Bank of America also released a new feature within Erica called Spendpath.

“An Erica insight now tells you here’s the rate you’re spending, [and] if you’re spending at a higher clip than normal you might want to know that so you can rein it in before the end of the month,” Bhasin said.

Or if a user is saving well, Spendpath might suggest putting the extra funds in a savings account or a 529 college savings plan.

Bank of America customers’ use of the bank-owned Zelle person-to-person network has also been rising during quarantine, Bhasin said. In the third quarter, more than 12 million active Zelle users at BofA sent and received more than 117 million payment transfers, a 70% increase year over year.

More than 800,000 people became new mobile check deposit users in the third quarter, about 20% of whom were baby boomers and seniors. Bank of America is averaging 14 million mobile deposits a month this year.

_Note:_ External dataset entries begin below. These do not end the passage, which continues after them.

(* ===== verification/Keywords.v ===== *)
(** The keyword table and its encoding as 64-bit integers
    (src/cero/syntax/keywords.hh). *)

From Stdlib Require Import Ascii String.
From S2P Require Import Prelude Report Source Token.

Record Keyword := {
  lexeme : text;
  kw_kind : TokenKind.t;
}.

Definition keywords : list Keyword :=
  [{| lexeme := lit "break"; kw_kind := TokenKind.kw_break |};
   {| lexeme := lit "catch"; kw_kind := TokenKind.kw_catch |};
   {| lexeme := lit "const"; kw_kind := TokenKind.kw_const |};
   {| lexeme := lit "continue"; kw_kind := TokenKind.kw_continue |};
   {| lexeme := lit "do"; kw_kind := TokenKind.kw_do |};
   {| lexeme := lit "else"; kw_kind := TokenKind.kw_else |};
   {| lexeme := lit "enum"; kw_kind := TokenKind.kw_enum |};
   {| lexeme := lit "for"; kw_kind := TokenKind.kw_for |};
   {| lexeme := lit "if"; kw_kind := TokenKind.kw_if |};
   {| lexeme := lit "in"; kw_kind := TokenKind.kw_in |};
   {| lexeme := lit "interface"; kw_kind := TokenKind.kw_interface |};
   {| lexeme := lit "let"; kw_kind := TokenKind.kw_let |};
   {| lexeme := lit "mut"; kw_kind := TokenKind.kw_mut |};
   {| lexeme := lit "private"; kw_kind := TokenKind.kw_private |};
   {| lexeme := lit "public"; kw_kind := TokenKind.kw_public |};
   {| lexeme := lit "raise"; kw_kind := TokenKind.kw_raise |};
   {| lexeme := lit "return"; kw_kind := TokenKind.kw_return |};
   {| lexeme := lit "static"; kw_kind := TokenKind.kw_static |};
   {| lexeme := lit "struct"; kw_kind := TokenKind.kw_struct |};
   {| lexeme := lit "switch"; kw_kind := TokenKind.kw_switch |};
   {| lexeme := lit "try"; kw_kind := TokenKind.kw_try |};
   {| lexeme := lit "unchecked"; kw_kind := TokenKind.kw_unchecked |};
   {| lexeme := lit "while"; kw_kind := TokenKind.kw_while |}].

(** The bytes of a string copied to the start of a zeroed 64-bit integer (little
    endian). *)
Fixpoint encode_bytes (s : text) : Z :=
  match s with [] => 0 | c :: rest => byte_val c + 256 * encode_bytes rest end.

(** [None] is the exception that makes the constant evaluation fail. *)
Definition encode_keyword_tail (keyword : text) : option Z :=
  match substr keyword 1 (2 ^ 64 - 1) with
  | None => None
  | Some tail => if 8 <? Z.of_nat (length tail) then None else Some (encode_bytes tail)
  end.

Record KeywordTail := {
  kt_tail : Z;
  kt_kind : TokenKind.t;
}.

(** [starts_with(first)] *)
Definition starts_with (s : text) (first : ascii) : bool :=
  match s with c :: _ => Ascii.eqb c first | [] => false end.

Fixpoint keyword_tails_from (first : ascii) (keywords : list Keyword) : option (list KeywordTail) :=
  match keywords with
  | [] => Some []
  | keyword :: rest =>
      match keyword_tails_from first rest with
      | None => None
      | Some tails =>
          if starts_with (lexeme keyword) first then
            match encode_keyword_tail (lexeme keyword) with
            | None => None
            | Some encoded => Some ({| kt_tail := encoded; kt_kind := kw_kind keyword |} :: tails)
            end
          else Some tails
      end
  end.

(** [get_keyword_tails<first>()]; [None] is a compile-time error. *)
Definition get_keyword_tails (first : ascii) : option (list KeywordTail) :=
  keyword_tails_from first keywords.

(** The keyword that a word is, if it is one: the specification of the lookup. *)
Fixpoint find_keyword (word : text) (keywords : list Keyword) : option TokenKind.t :=
  match keywords with
  | [] => None
  | keyword :: rest =>
      if bool_decide (lexeme keyword = word) then Some (kw_kind keyword) else find_keyword word rest
  end.

Definition keyword_kind (word : text) : option TokenKind.t := find_keyword word keywords.
(* ===== verification/Flags.v ===== *)
(** Flag enumerations (src/cero/util/flags.hh) and the lexer's flags
    (src/cero/syntax/lexer.hh). An enumeration value is its underlying [int]. *)

From S2P Require Import Prelude.

(** [static_cast<T>(std::to_underlying(a) & std::to_underlying(b))] and so on. *)
Definition flags_and (a b : Z) : Z := Z.land a b.
Definition flags_or (a b : Z) : Z := Z.lor a b.
Definition flags_xor (a b : Z) : Z := Z.lxor a b.
Definition flags_not (t : Z) : Z := Z.lnot t.

(** The compound assignments return the new value of [a]. *)
Definition flags_and_assign (a b : Z) : Z := flags_and a b.
Definition flags_or_assign (a b : Z) : Z := flags_or a b.
Definition flags_xor_assign (a b : Z) : Z := flags_xor a b.

Definition has_flags (mask flags : Z) : bool := flags_and mask flags =? flags.

Module LexerFlags.
Definition none : Z := 0.
Definition emit_comments : Z := Z.shiftl 1 0.
End LexerFlags.

(** [has_flags] is inclusion of the set bits. *)
Lemma has_flags_bits mask flags :
  has_flags mask flags = true <->
  forall i, 0 <= i -> Z.testbit flags i = true -> Z.testbit mask i = true.
Proof.
  unfold has_flags, flags_and. rewrite Z.eqb_eq. split.
  - intros H i _ Hi. rewrite <-H, Z.land_spec in Hi. by apply andb_prop in Hi as [??].
  - intros H. apply Z.bits_inj'. intros i Hi. rewrite Z.land_spec.
    specialize (H i Hi). destruct (Z.testbit flags i); [|by rewrite andb_false_r].
    by rewrite H.
Qed.
Lemma runs_consume_quoted pre quote it :
  txt = pre ++ it -> quote <> "\" ->
  runs (consume_quoted source_ tab_size_ quote) it (fun _ tr it' =>
    exists reps, tr = scan (fst (quote_scan quote it)) reps /\
      match snd (quote_scan quote it) with
      | at_newline => exists r, reps = [r] /\ is_report source_ tab_size_ missing_closing_quote
                        (len pre + len (fst (quote_scan quote it))) [] r
      | _ => reps = []
      end).
Proof.
  intros Ht Hquote.
  apply runs_loop with (I := fun ignore tr => exists w, tr = tread w /\
    forall it', it = w ++ it' ->
      quote_scan quote it = let (v, e) := quote_scan_from quote ignore it' in (w ++ v, e)).
  { exists []. split; [done|]. intros it' Hit. cbn in Hit. subst it'. cbn. by destruct (quote_scan quote it). }
  intros ignore tr it' Hit (w & -> & Hscan). specialize (Hscan it' Hit). cbn in Hit. apply runs_peek.
  change (match it' with [] => _ | _ => _ end) with (front it').
  assert (Hstop : it' = [] \/ stops (front it') = true ->
    quote_scan quote it = (w, match it' with [] => at_end | d :: _ => stop_at d end)).
  { intros Hor. rewrite Hscan. destruct it' as [|d s]; [destruct ignore; cbn; by rewrite app_nil_r|].
    destruct Hor as [?|Hd]; [done|]. cbn in Hd. destruct ignore; cbn; rewrite Hd; by rewrite app_nil_r. }
  destruct (is_null (front it')) eqn:Hn.
  { rewrite Hstop by (right; unfold stops; unfold is_null in Hn; by rewrite Hn).
    apply runs_ret. rewrite tapp_nil_r. exists []. split; [done|]. destruct it' as [|d s]; [done|].
    cbn in Hn |- *. unfold stop_at. unfold is_null in Hn. by rewrite Hn. }
  destruct (front_not_null it' Hn) as (c & s & -> & Hf). rewrite Hf in *. cbn [front] in *.
  destruct (Ascii.eqb c newline) eqn:Hc.
  { rewrite Hstop by (right; unfold stops; rewrite Hc; apply orb_true_r).
    apply (runs_offset source_ Hsize) with (pre := pre ++ w); [by rewrite Ht, Hit, <-app_assoc|].
    apply runs_report; [done|done|apply len_nonneg|done|]. intros r Hr. apply runs_ret. exists [r]. cbn.
    unfold stop_at. unfold is_null in Hn. rewrite Hn. rewrite tapp_nil_r. unfold tapp. cbn.
    rewrite app_nil_r. split; [done|]. exists r. split; [done|]. by rewrite <-len_app. }
  assert (Hs : stops c = false) by (unfold stops; unfold is_null in Hn; by rewrite Hn, Hc).
  apply runs_advance.
  assert (Hgo : (c = quote -> ignore = true \/ c = "\") ->
    read_ (tread [c]) <> [] /\ exists w0, tread w +++ tread [c] = tread w0 /\
      forall it2, it = w0 ++ it2 -> quote_scan quote it =
        let (v, e) := quote_scan_from quote (Ascii.eqb c "\" && negb ignore) it2 in (w0 ++ v, e)).
  { intros Hcq. split; [done|]. exists (w ++ [c]). split; [done|]. intros it2 Hit2.
    rewrite Hit, <-app_assoc in Hit2. apply app_inv_head in Hit2. injection Hit2 as <-.
    rewrite Hscan, quote_scan_from_step by done.
    destruct (quote_scan_from _ _ s). by rewrite <-app_assoc. }
  destruct (Ascii.eqb c "\") eqn:He; cbn [andb] in Hgo.
  { apply runs_ret. rewrite tapp_nil_r, xorb_true_r. apply Hgo. intros _. right. by apply Ascii.eqb_eq. }
  destruct (Ascii.eqb_spec c quote) as [->|Hq]; cbn [andb] in *.
  - destruct ignore; cbn [negb].
    + apply runs_ret. rewrite tapp_nil_r. auto.
    + apply runs_ret. rewrite tapp_nil_r, Hscan. cbn [quote_scan_from quote_scan].
      rewrite Hs, He, Ascii.eqb_refl. by exists [].
  - destruct ignore; apply runs_ret; rewrite tapp_nil_r; apply Hgo; by intros ->.
Qed.
(** A new block that is large enough: its payload becomes the free part. *)
Lemma create_block_ok heap a bs regs size al :
  arena_ok heap a bs regs -> 0 <= size < 2 ^ 62 -> small_alignment al ->
  match create_block size al (heap, a) with
  | Done _ (heap', a') => exists b,
      arena_ok heap' a' (b :: bs) regs /\ extends heap heap' /\
      0 < next_ptr_ a' /\ next_ptr_ a' mod al = 0 /\ size <= remaining_size_ a' /\
      (forall region, region ∈ regs -> ~ inside region b)
  | Aborted => exists n, choose_address heap n = None
  | _ => False
  end.
Proof.
  intros Hok Hsize Hal. pose proof (small_alignment_range al Hal) as Halr.
  pose proof (ok_next_size _ _ _ _ Hok) as Hnext. pose proof (ok_heap _ _ _ _ Hok) as Hheap.
  unfold create_block. change sizeof_Block with 8.
  unfold bind, this_arena, read, on_heap. cbn [snd].
  replace (u64 (size + 8)) with (size + 8) by (symmetry; apply Z.mod_small; lia).
  set (n := Z.max (next_block_size_ a) (size + 8)).
  pose proof (operator_new_ok n heap Hheap ltac:(lia)) as Hnew.
  destruct (operator_new n heap) as [addr mid| | |]; try done; [|by exists n].
  destruct Hnew as (Hmid & He & Hno & Hblocks & Hmod & Hpos & Hend & Hd).
  destruct (store_run (T := Block) addr (head_block_ a) mid) as (mem & -> & Hst & Hmem).
  { eapply (accessible_intro _ _ _ addr n); [rewrite Hblocks; apply lookup_insert_eq|lia|cbn; lia]. }
  rewrite (align_aligned al size (addr + 8) (n - 8)); [|done|by apply (aligned_payload addr)|lia|lia].
  unfold set_arena, modify. exists {| block_addr := addr; block_size := n |}.
  set (heap' := {| blocks := blocks mid; memory := mem |}).
  assert (He' : extends heap heap').
  { apply (store_extends heap mid addr n); [done..|]. intros q Hq. apply Hmem. cbn. lia. }
  assert (Hfresh : forall region, region ∈ regs -> ~ inside region {| block_addr := addr; block_size := n |}).
  { intros region Hr Hins'. destruct (ok_regions _ _ _ _ Hok region Hr) as (b & Hb & Hins & _).
    pose proof (Hd _ _ (chain_live _ _ _ _ (ok_chain _ _ _ _ Hok) Hb)) as Hdb.
    unfold disjoint_regions, inside in *. change sizeof_Block with 8 in *. cbn in *. lia. }
  split_and!; [|done|cbn; lia|cbn; by apply (aligned_payload addr)|cbn; lia|done].
  split; cbn [next_ptr_ remaining_size_ next_block_size_ head_block_].
  - split; cbn; apply Hmid.
  - apply (chain_cons heap heap' (head_block_ a) bs {| block_addr := addr; block_size := n |});
      [apply Hok|by eapply chain_head; [apply Hok|]|done|done|cbn; rewrite Hblocks; apply lookup_insert_eq| |done].
    change sizeof_Block with 8. cbn. lia.
  - cbn. constructor; [|apply Hok]. intros (b & Heq & Hb)%list_elem_of_fmap. cbn in Heq. subst addr.
    rewrite (chain_live _ _ _ _ (ok_chain _ _ _ _ Hok) Hb) in Hno. done.
  - right. eexists _, bs. change sizeof_Block with 8. split_and!; [done|cbn; lia..].
  - unfold u64. apply Z.mod_pos_bound. lia.
  - intros region Hr. destruct (ok_regions _ _ _ _ Hok region Hr) as (b & Hb & Hins & _).
    exists b. split; [by right|]. split; [done|]. intros [= Heq] _. subst b. by destruct (Hfresh region Hr).
  - apply Hok.
Qed.

(** The main lemma: [allocate] gives an aligned new region and keeps what is in
    memory, or fails with the heap. *)
Definition allocated (heap : Heap) (bs : list OwnedBlock) (regs : list (Z * Z)) (size al : Z)
    (o : Outcome (Heap * MemoryArena) Z) : Prop :=
  match o with
  | Done ptr (heap', a') =>
      0 < ptr /\ ptr mod al = 0 /\ extends heap heap' /\
      exists new, arena_ok heap' a' (new ++ bs) ((ptr, size) :: regs)
  | Aborted => exists n, choose_address heap n = None
  | _ => False
  end.

Lemma allocate_in_new_block heap a bs regs size al :
  arena_ok heap a bs regs -> 0 <= size < 2 ^ 62 -> small_alignment al ->
  allocated heap bs regs size al
    (bind (create_block size al) (fun _ => a <- this_arena ;; bump (next_ptr_ a) size) (heap, a)).
Proof.
  intros Hok Hsize Hal. pose proof (create_block_ok heap a bs regs size al Hok Hsize Hal) as Hc. unfold bind.
  destruct (create_block size al (heap, a)) as [[] [heap' a']| | |]; try done.
  destruct Hc as (b & Hok' & He & Hpos & Hmod & Hroom & Hfresh). cbn. split_and!; [done..|]. exists [b].
  destruct (ok_free _ _ _ _ Hok') as [[? _]|(b' & rest & [= <- <-] & Hlow & Hend & _)]; [lia|].
  apply bump_ok; [done|lia|]. exists b, bs. split_and!; [done|lia|lia|].
  intros region Hr Hins. by destruct (Hfresh region Hr).
Qed.

Lemma allocate_ok heap a bs regs size al :
  arena_ok heap a bs regs -> 0 <= size < 2 ^ 62 -> small_alignment al ->
  allocated heap bs regs size al (allocate size al (heap, a)).
Proof.
  intros Hok Hsize Hal. pose proof (small_alignment_range al Hal) as Halr.
  pose proof (allocate_in_new_block heap a bs regs size al Hok Hsize Hal) as Hnew.
  unfold allocate. unfold bind at 1, align_next, bind at 1, this_arena, read at 1. cbn [snd].
  destruct (align al size (next_ptr_ a) (remaining_size_ a)) as [[ptr space]|] eqn:Halign; [|exact Hnew].
  unfold bind at 1, set_arena, modify, ret at 1.
  destruct (ok_free _ _ _ _ Hok) as [[Hnull Hrem]|(b & rest & Hhead & Hlow & Hend & Hrem)].
  - rewrite Hnull, Hrem in Halign.
    assert (ptr = 0 /\ space = 0) as [-> ->].
    { apply align_some in Halign; [|done|lia|lia|lia]. destruct Halign as (? & Hmod & ? & ?). zlia. }
    cbn [Z.eqb]. replace {| next_ptr_ := 0; remaining_size_ := 0; next_block_size_ := next_block_size_ a;
      head_block_ := head_block_ a; total_size_ := total_size_ a |} with a; [exact Hnew|].
    destruct a; cbn in *; by subst.
  - destruct (owned_range _ _ _ _ b Hok ltac:(rewrite Hhead; left)) as (Hb1 & Hb2 & Hb3).
    change sizeof_Block with 8 in *. apply align_some in Halign; [|done|lia|lia|lia].
    destruct Halign as (Hge & Hmod & Hsum & Hroom).
    destruct (Z.eqb_spec ptr 0); [lia|]. cbn. split_and!; [lia|done|reflexivity|]. exists [].
    apply (bump_ok heap a bs regs ptr size space Hok); [lia|].
    exists b, rest. change sizeof_Block with 8. split_and!; [done|lia|lia|].
    intros region Hr Hins. destruct (ok_regions _ _ _ _ Hok region Hr) as (b' & Hb' & Hins' & Hbehind).
    rewrite Hhead in Hbehind. destruct (decide (b' = b)) as [->|Hne].
    + specialize (Hbehind eq_refl ltac:(lia)). lia.
    + pose proof (owned_disjoint _ _ _ _ b' b Hok Hb' ltac:(rewrite Hhead; left) Hne) as Hd.
      unfold disjoint_regions, inside in *. change sizeof_Block with 8 in *. lia.
Qed.

End Facts.

(** * Release *)

(** The blocks of a list, deleted. *)
Definition without (bs : list OwnedBlock) (heap : Heap) : Heap :=
  {| blocks := filter (fun b => b.1 ∉ map block_addr bs) (blocks heap); memory := memory heap |}.

Lemma without_lookup bs heap p :
  blocks (without bs heap) !! p = if bool_decide (p ∈ map block_addr bs) then None else blocks heap !! p.
Proof.
  cbn. rewrite map_lookup_filter. destruct (blocks heap !! p) as [n|]; cbn.
  - case_bool_decide as Hp; [by rewrite option_guard_False by tauto|by rewrite option_guard_True].
  - by case_bool_decide.
Qed.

Some older customers are adopting digital channels for the first time: 23% of new logins to online and mobile products were by seniors and boomers this year, Bhasin said.

At Synovus Financial in Columbus, Ga., business customers increased their use of mobile banking 200% this year. They’re also using electronic payments far more than they used to, according to Katherine Weislogel, executive director and head of treasury and payment solutions at the $53 billion-asset company.

“We’re seeing a huge trend from paper into electronic payments,” she said. “We’re seeing big moves in to the automated clearinghouse channel. Not having to touch paper has become a very big theme among all our customers.”

This shift is permanent, Weislogel said.

“When things began opening up back up again in the Southeast, we started seeing people go back to the office, so we anticipated seeing those channels go backward, back to the paper,” she said. “But what we found was people are not going back. They are still shifting into digital channels. People are seeing the benefits of getting their deposits quicker, in a more streamlined way and reconciled earlier in the day.”

John Schulte, chief information officer at Mercantile Bank of Michigan in Grand Rapids, said he sees the same trends among his $4.4 billion-asset company's commercial customers.

“COVID forced a lot of digital laggards on the business side that had been married to paper for so long to finally adopt online, mobile and e-signature,” he said. “Branch traffic has peaked at our bank. I don’t know that we’ll ever get to the numbers of people coming into the branch, and that’s OK.”

Both banks have used the software firm Q2 to help them sign up and serve business customers online.

Schulte observed that until recently, clumsy processes and legacy rules around e-signatures had prevented some businesses from using digital banking.

“A lot of things have been barriers to digital end-to-end onboarding, especially for real estate, small-business lending and things that we just couldn’t get away from paper for whatever reason, that’s finally changing,” Schulte said. “We’re starting to see change permanently.”